It is part of the cpsc331.assignment1 package.



Integer inputs and outputs are represented using Java’s int data type.



It includes a method, smacG, which receives an integer n as input and which computes the n^{th} MacGonagall number if n ≥ 0, using the algorithm that has now been analyzed, but which actually solves a more general computational problem than the one given above:

Extended MacGonagall Mystery Computation
Precondition: An integer n is given as input.
Postcondition: If n ≥ 0 then the n^{th} MacGonagall number, M_{N}, is returned as output. An IllegalArgumentException is thrown otherwise.
The method should not be public but should be accessible by other classes in the cpsc331.assignment1 package.

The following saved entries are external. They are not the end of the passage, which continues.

Lemma chi_square_zero_expected_witness :
  (ChiSquareTest.astype_float (ChiSquareTest.IntArray [3; 0]%Z) = map Fin [3; 0] /\
   ChiSquareTest.astype_float (ChiSquareTest.IntArray [3; 0]%Z) = map Fin [3; 0] /\
   length [3; 0]%Q = length [3; 0]%Q /\
   Exists (fun x => x == 0) [3; 0]) /\
  exists c,
    ChiSquareTest.__init__ (ChiSquareTest.IntArray [3; 0]%Z)
      (Some (ChiSquareTest.IntArray [3; 0]%Z)) true 1 = Ok c /\
    (ChiSquareTest.chi_square c = PInf \/ ChiSquareTest.chi_square c = NaN).
Proof.
  assert (Ho : ChiSquareTest.astype_float (ChiSquareTest.IntArray [3; 0]%Z)
               = map Fin [3; 0]) by reflexivity.
  assert (Hlen : length [3; 0]%Q = length [3; 0]%Q) by reflexivity.
  assert (Hz : Exists (fun x => x == 0) [3; 0]).
  { apply Exists_cons_tl. apply Exists_cons_hd. reflexivity. }
  split; [split; [exact Ho | split; [exact Ho | split; [exact Hlen | exact Hz]]]|].
  exact (chi_square_zero_expected _ _ _ _ true 1 Ho Ho Hlen Hz).
Defined.

(** With observed equal to expected every cell is [0.25 / e] under the
    continuity correction and 0 without it. *)
Lemma cells_sum_perfect (continuity : bool) (e : list Q) :
  Forall (fun x => ~ x == 0) e ->
  exists v,
    fsum (ChiSquareTest.cells continuity (map Fin e) (map Fin e)) = Fin v /\
    v == if continuity then np_sum (map (fun x => (1 # 4) / x) e) else 0.
Proof.
  intros He. induction He as [|y e Hy He IH].
  - exists 0. split; [reflexivity|]. destruct continuity; reflexivity.
  - destruct IH as (v & Hv & Ev).
    destruct (chi_cell_fin continuity y y Hy) as (w & Hw & Ew).
    exists (w + v). split.
    + change (fsum (ChiSquareTest.cells continuity (map Fin (y :: e)) (map Fin (y :: e))))
        with (fadd (fdiv (fpow (fsub (fabs (fsub (Fin y) (Fin y)))
                                     (fmul (Fin (1 # 2))
                                           (of_int (if continuity then 1 else 0)%Z)))
                               2)
                         (Fin y))
                   (fsum (ChiSquareTest.cells continuity (map Fin e) (map Fin e)))).
      rewrite Hw, Hv. reflexivity.
    + assert (E0 : Qabs (y - y) == 0).
      { assert (E : y - y == 0) by ring. rewrite E. reflexivity. }
      rewrite Ew, Ev, E0. destruct continuity.
      * simpl np_sum. field. exact Hy.
      * field. exact Hy.
Qed.

(** X15. When the observed counts equal the expected ones, none of them
    zero, the statistic is 0 without the continuity correction, and the sum
    of [0.25 / e] over the cells with it. *)
Theorem chi_square_perfect_fit (observed : ChiSquareTest.ndarray) (e : list Q)
        (continuity : bool) (degrees_freedom : Z) :
  ChiSquareTest.astype_float observed = map Fin e ->
  Forall (fun x => ~ x == 0) e ->
  exists c v,
    ChiSquareTest.__init__ observed (Some observed) continuity degrees_freedom
    = Ok c /\
    ChiSquareTest.chi_square c = Fin v /\
    v == if continuity then np_sum (map (fun x => (1 # 4) / x) e) else 0.
Proof.
  intros Ho He.
  destruct (chisquare_init_given observed observed continuity degrees_freedom)
    as (c & Hc & Hx); [reflexivity|].
  destruct (cells_sum_perfect continuity e He) as (v & Hv & Ev).
  exists c, v. split; [exact Hc|]. split; [|exact Ev].
  rewrite Hx, Ho. exact Hv.
Qed.

Lemma chi_square_perfect_fit_witness :
  (ChiSquareTest.astype_float (ChiSquareTest.IntArray [5; 10]%Z) = map Fin [5; 10] /\
   Forall (fun x => ~ x == 0) [5; 10]) /\
  exists c v,
    ChiSquareTest.__init__ (ChiSquareTest.IntArray [5; 10]%Z)
      (Some (ChiSquareTest.IntArray [5; 10]%Z)) true 1 = Ok c /\
    ChiSquareTest.chi_square c = Fin v /\
    v == if true then np_sum (map (fun x => (1 # 4) / x) [5; 10]) else 0.
Proof.
  assert (Ho : ChiSquareTest.astype_float (ChiSquareTest.IntArray [5; 10]%Z)
               = map Fin [5; 10]) by reflexivity.
  assert (He : Forall (fun x => ~ x == 0) [5; 10]).
  { repeat constructor; intros H; discriminate H. }
  split; [split; [exact Ho | exact He]|].
  exact (chi_square_perfect_fit _ _ true 1 Ho He).
Defined.

Local Open Scope R_scope.

(* ================================================================== *)
(** * BinomialTest: what the constructor accepts *)

Section BinomialConstructor.
Variable norm_ppf : float R -> float R.
Variable beta_ppf : float R -> float R -> float R -> float R.
Variables np_sin np_arcsin : float R -> float R.

Lemma binomial_init_value_error (n x : Z) (p : R) (alternative : string)
      (alpha : float R) (continuity : bool) :
  (x > n)%Z \/ 1 < p \/
  str_in alternative ["two-sided"; "greater"; "lesser"]%string = false ->
  exists msg,
    BinomialTest.__init__ norm_ppf beta_ppf np_sin np_arcsin
      n x (Fin p) alternative alpha continuity = Raise (ValueError msg).
Proof.
  intros H. unfold BinomialTest.__init__.
  destruct (x >? n)%Z eqn:E1; [eexists; reflexivity|].
  change (flt (of_int 1) (Fin p)) with (if Rlt_dec 1 p then true else false).
  destruct (Rlt_dec 1 p) as [Hgt | Hle]; [eexists; reflexivity|].
  destruct (str_in alternative ["two-sided"; "greater"; "lesser"]%string) eqn:E3;
    [|eexists; reflexivity].
  exfalso. destruct H as [H | [H | H]].
  - rewrite Z.gtb_ltb in E1. apply Z.ltb_ge in E1. lia.
  - contradiction.
  - discriminate.
Qed.

Lemma binomial_init_agresti (n x : Z) (p : float R) (alternative : string)
      (alpha : float R) (continuity : bool) (b : BinomialTest.t) :
  BinomialTest.__init__ norm_ppf beta_ppf np_sin np_arcsin
    n x p alternative alpha continuity = Ok b ->
  BinomialTest.agresti_coull_interval b
  = BinomialTest._agresti_coull_interval n x
      (norm_ppf (fsub (of_int 1) (fdiv alpha (of_int 2)))).
Proof.
  unfold BinomialTest.__init__. intros H.
  apply bind_ok in H. destruct H as (u1 & H1 & H).
  apply bind_ok in H. destruct H as (u2 & H2 & H).
  apply bind_ok in H. destruct H as (u3 & H3 & H).
  apply bind_ok in H. destruct H as (pv & Hpv & H).
  apply bind_ok in H. destruct H as (cp & Hcp & H).
  apply bind_ok in H. destruct H as (ws & Hws & H).
  apply bind_ok in H. destruct H as (at' & Hat & H).
  injection H as <-. reflexivity.
Qed.

(** X16. What the constructor does on every input with [x >= 0], a finite
    [p >= 0] and at most a million trials (the arrays of [_p_value] have
    [n + 1] entries, and a larger [n] can exhaust memory or the range of a
    double): a ValueError exactly when [x > n], [p > 1] or the
    alternative is not one of the three names; a ZeroDivisionError exactly
    when, besides, there are no trials; an object in every other case.  (A
    negative [p] passes the checks, and [q ** (n - x)] can then raise
    OverflowError; so can a negative [x], through [p ** x].) *)
Theorem binomial_init_outcome (n x : Z) (p : R) (alternative : string)
        (alpha : float R) (continuity : bool) :
  (0 <= x)%Z -> 0 <= p -> (n <= 1000000)%Z ->
  let valid := str_in alternative ["two-sided"; "greater"; "lesser"]%string in
  let r := BinomialTest.__init__ norm_ppf beta_ppf np_sin np_arcsin
             n x (Fin p) alternative alpha continuity in
  ((exists msg, r = Raise (ValueError msg)) <->
   (x > n)%Z \/ 1 < p \/ valid = false) /\
  (r = Raise ZeroDivisionError <->
   (x <= n)%Z /\ p <= 1 /\ valid = true /\ n = 0%Z) /\
  ((exists b, r = Ok b) <->
   (x <= n)%Z /\ p <= 1 /\ valid = true /\ (1 <= n)%Z).
Proof.
  intros Hx Hp0 _ valid r.
  assert (FA : (x > n)%Z \/ 1 < p \/ valid = false ->
               exists msg, r = Raise (ValueError msg))
    by apply binomial_init_value_error.
  assert (FB : (x <= n)%Z /\ p <= 1 /\ valid = true /\ n = 0%Z ->
               r = Raise ZeroDivisionError).
  { intros (H1 & H2 & H3 & ->). assert (x = 0%Z) as -> by lia.
    apply binomial_init_no_trials; [split|]; assumption. }
  assert (FC : (x <= n)%Z /\ p <= 1 /\ valid = true /\ (1 <= n)%Z ->
               exists b, r = Ok b).
  { intros (H1 & H2 & H3 & H4).
    apply binomial_init_succeeds; [lia | assumption | split; assumption
                                  | assumption]. }
  assert (T : ((x > n)%Z \/ 1 < p \/ valid = false) \/
              ((x <= n)%Z /\ p <= 1 /\ valid = true /\ n = 0%Z) \/
              ((x <= n)%Z /\ p <= 1 /\ valid = true /\ (1 <= n)%Z)).
  { destruct (Z_lt_le_dec n x) as [H1 | H1]; [left; left; lia|].
    destruct (Rlt_le_dec 1 p) as [H2 | H2]; [left; right; left; exact H2|].
    destruct valid eqn:H3; [|left; right; right; reflexivity].
    destruct (Z.eq_dec n 0) as [H4 | H4].
    - right; left. repeat split; assumption.
    - right; right. repeat split; try assumption. lia. }
  clearbody r valid.
  split; [|split]; (split; [|auto]).
  - intros [msg Hr].
    destruct T as [T | [T | T]]; [exact T | |].
    + rewrite (FB T) in Hr. discriminate.
    + destruct (FC T) as [b Hb]. rewrite Hb in Hr. discriminate.
  - intros Hr.
    destruct T as [T | [T | T]]; [| exact T |].
    + destruct (FA T) as [msg Hm]. rewrite Hm in Hr. discriminate.
    + destruct (FC T) as [b Hb]. rewrite Hb in Hr. discriminate.
  - intros [b Hr].
    destruct T as [T | [T | T]]; [| | exact T].
    + destruct (FA T) as [msg Hm]. rewrite Hm in Hr. discriminate.
    + rewrite (FB T) in Hr. discriminate.
Qed.

(** X18. The Agresti-Coull interval of a valid test ([0 <= x <= n],
    [1 <= n <= 1000000], [0 <= p <= 1]) is finite for every finite quantile [z]: its
    centre [(x + z^2 / 2) / (n + z^2)] lies in [0, 1], the bounds are
    symmetric about it, and for [z >= 0] the lower one is the smaller. *)
Theorem agresti_coull_interval_finite (n x : Z) (p : R)
        (alternative : string) (alpha : float R) (continuity : bool) (z : R) :
  (0 <= x <= n)%Z -> (1 <= n <= 1000000)%Z -> 0 <= p <= 1 ->
  str_in alternative ["two-sided"; "greater"; "lesser"]%string = true ->
  norm_ppf (fsub (of_int 1) (fdiv alpha (of_int 2))) = Fin z ->
  exists b pt lo hi,
    BinomialTest.__init__ norm_ppf beta_ppf np_sin np_arcsin
      n x (Fin p) alternative alpha continuity = Ok b /\
    BinomialTest.agresti_coull_interval b
    = {| BinomialTest.probability_of_success := Fin pt;
         BinomialTest.lower_bound := Fin lo;
         BinomialTest.upper_bound := Fin hi |} /\
    pt = (IZR x + z * z / 2) / (IZR n + z * z) /\
    0 <= pt <= 1 /\
    lo + hi = 2 * pt /\
    (0 <= z -> lo <= pt <= hi).
Proof.
  intros Hx [Hn _] Hp Halt Hz.
  destruct (binomial_init_succeeds norm_ppf beta_ppf np_sin np_arcsin
              n x p alternative alpha continuity Hx Hn Hp Halt)
    as [b Hb].
  exists b. apply binomial_init_agresti in Hb as Hac. rewrite Hz in Hac.
  assert (HN : 1 <= IZR n) by (apply IZR_le in Hn; exact Hn).
  assert (HX : 0 <= IZR x <= IZR n) by (split; apply IZR_le; lia).
  assert (Hzz : 0 <= z * z) by nra.
  set (nbar := IZR n + z * z).
  assert (Hnbar : 0 < nbar) by (unfold nbar; lra).
  set (pt := (IZR x + z * z / 2) / nbar).
  assert (Hpt : 0 <= pt <= 1).
  { unfold pt. apply quotient_in_unit; unfold nbar; lra. }
  assert (Hrad : 0 <= pt / nbar * (1 - pt)).
  { apply Rmult_le_pos; [|lra]. unfold Rdiv. apply Rmult_le_pos; [lra|].
    apply Rlt_le, Rinv_0_lt_compat. exact Hnbar. }
  unfold BinomialTest._agresti_coull_interval in Hac.
  rewrite !of_int_R, fpow_2, !fadd_fin in Hac. fold nbar in Hac.
  rewrite !fdiv_fin in Hac by lra. rewrite fadd_fin, fmul_fin in Hac.
  replace (1 / nbar * (IZR x + z * z / 2)) with pt in Hac
    by (unfold pt; field; lra).
  rewrite fdiv_fin, fsub_fin, fmul_fin in Hac by lra.
  rewrite np_sqrt_fin in Hac by exact Hrad.
  rewrite fmul_fin, fsub_fin, fadd_fin in Hac.
  set (s := sqrt (pt / nbar * (1 - pt))) in *.
  assert (Hs : 0 <= s) by apply sqrt_pos.
  exists pt, (pt - z * s), (pt + z * s).
  split; [exact Hb|]. split; [exact Hac|]. split; [reflexivity|].
  split; [exact Hpt|]. split; [ring|].
  intros Hz0. assert (0 <= z * s) by (apply Rmult_le_pos; assumption). lra.
Qed.

End BinomialConstructor.

Lemma binomial_init_outcome_witness :
  ((0 <= 1)%Z /\ 0 <= 1 / 2 /\ (2 <= 1000000)%Z) /\
  ((exists msg,
      BinomialTest.__init__ (fun _ => Fin 2) (fun _ _ _ => NaN)
        (fun v => v) (fun v => v) 2 1 (Fin (1 / 2)) "two-sided"
        (Fin (5 / 100)) true = Raise (ValueError msg)) <->
   (1 > 2)%Z \/ 1 < 1 / 2 \/
   str_in "two-sided" ["two-sided"; "greater"; "lesser"]%string = false) /\
  (BinomialTest.__init__ (fun _ => Fin 2) (fun _ _ _ => NaN)
     (fun v => v) (fun v => v) 2 1 (Fin (1 / 2)) "two-sided"
     (Fin (5 / 100)) true = Raise ZeroDivisionError <->
   (1 <= 2)%Z /\ 1 / 2 <= 1 /\
   str_in "two-sided" ["two-sided"; "greater"; "lesser"]%string = true /\
   2%Z = 0%Z) /\
  ((exists b,
      BinomialTest.__init__ (fun _ => Fin 2) (fun _ _ _ => NaN)
        (fun v => v) (fun v => v) 2 1 (Fin (1 / 2)) "two-sided"
        (Fin (5 / 100)) true = Ok b) <->
   (1 <= 2)%Z /\ 1 / 2 <= 1 /\
   str_in "two-sided" ["two-sided"; "greater"; "lesser"]%string = true /\
   (1 <= 2)%Z).
Proof.
  assert (Hx : (0 <= 1)%Z) by lia.
  assert (Hp : 0 <= 1 / 2) by lra.
  assert (Hn : (2 <= 1000000)%Z) by lia.
  split; [split; [exact Hx | split; [exact Hp | exact Hn]]|].
  exact (binomial_init_outcome (fun _ => Fin 2) (fun _ _ _ => NaN)
           (fun v => v) (fun v => v) 2 1 (1 / 2) "two-sided" (Fin (5 / 100))
           true Hx Hp Hn).
Defined.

The main method should read its input from the command line. If either the number of inputs is incorrect, or the input is not an integer, then it should return the message
Fiddlesticks! One integer input is required.
If there is a single integer input, but it is negative, then the main method should return the message
Fiddlesticks! The integer input cannot be negative.
Otherwise — when given a nonnegative integer input n – it should report the corresponding MacGonagall number M_{N}.
A few sample runs of the program should therefore look like the following.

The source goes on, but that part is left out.